The young man’s face falls on the ground. “I . . . came to study with you.”

“Script kitty.” He cackles at his own joke but stops as he realizes he is the only one laughing. Laughing on his own never felt lonely, but with someone else, his jokes are flat. He looks at the blood under the nails of the young man. “How did you get down the mountain?”

“I crawled. I’m, I can’t . . . “ The young man faints.

The witch drags the naked, gooey man inside and pours water on his face. The young man wakes up sputtering.

“I’m calling your factory bots,” says the witch, his fingers flicking over the handheld.

“No! Please,” the young man begs. “I know that you can hack into the world. I want to learn from you, here, in the real world.
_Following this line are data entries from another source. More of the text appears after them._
(* ===== verification/_CoqProject ===== *)
-Q . S2P
Prelude.v
Avl.v
AvlTree.v
AvlProofs.v
Hashtable.v
HashtableProofs.v
KeyedNodes.v
Heap.v
HeapProofs.v
DList.v
Common.v
Zset.v
Wire.v
Client.v
Numeric.v
Server.v
Spec.v
ZsetProofs.v
Owners.v
ServerProofs.v
Depth.v
Types.v
EventLoop.v
Calls.v
Process.v
Framing.v
EventLoopProofs.v
Service.v
ServiceProofs.v
Memory.v
Expiration.v
ProcessProofs.v
EndToEnd.v
Benchmark.v
StructureTheorems.v
WireTheorems.v
ServerTheorems.v
ProcessTheorems.v
TestAvl.v
TestOffset.v
TestHeap.v
TestTheorems.v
I want to understand the magic of code.” The young man shivers. “I crawled here. I want to make code dance.”

The witch sat in front of the young man. “You are too weak.”

“I know,” said the young man.

“You could never survive on your own out here,” muttered the witch.

“I’m willing to learn,” said the young man. “Teach me.”

The witch raised a bushy eyebrow. “You are also very naked.”

“No one knows the code anymore. Someone has to learn, for the good of our community. If something should truly break, someone needs to know how to fix it. Help me.”

The witch crossed his arms and looked at his console. One button, and the bots would come to collect the lost naked man and dump him right back into his virtual world. The witch put down the console and spread a blanket over the young man.

“What’s you’re name, boy?”


“Jeff, tomorrow we start by finding food. Also, never say you will make code “dance” again, or I will bash your toes with a heavy rock.”

“Yes Master,” said Jeff, smiling as he fell into a heavy sleep.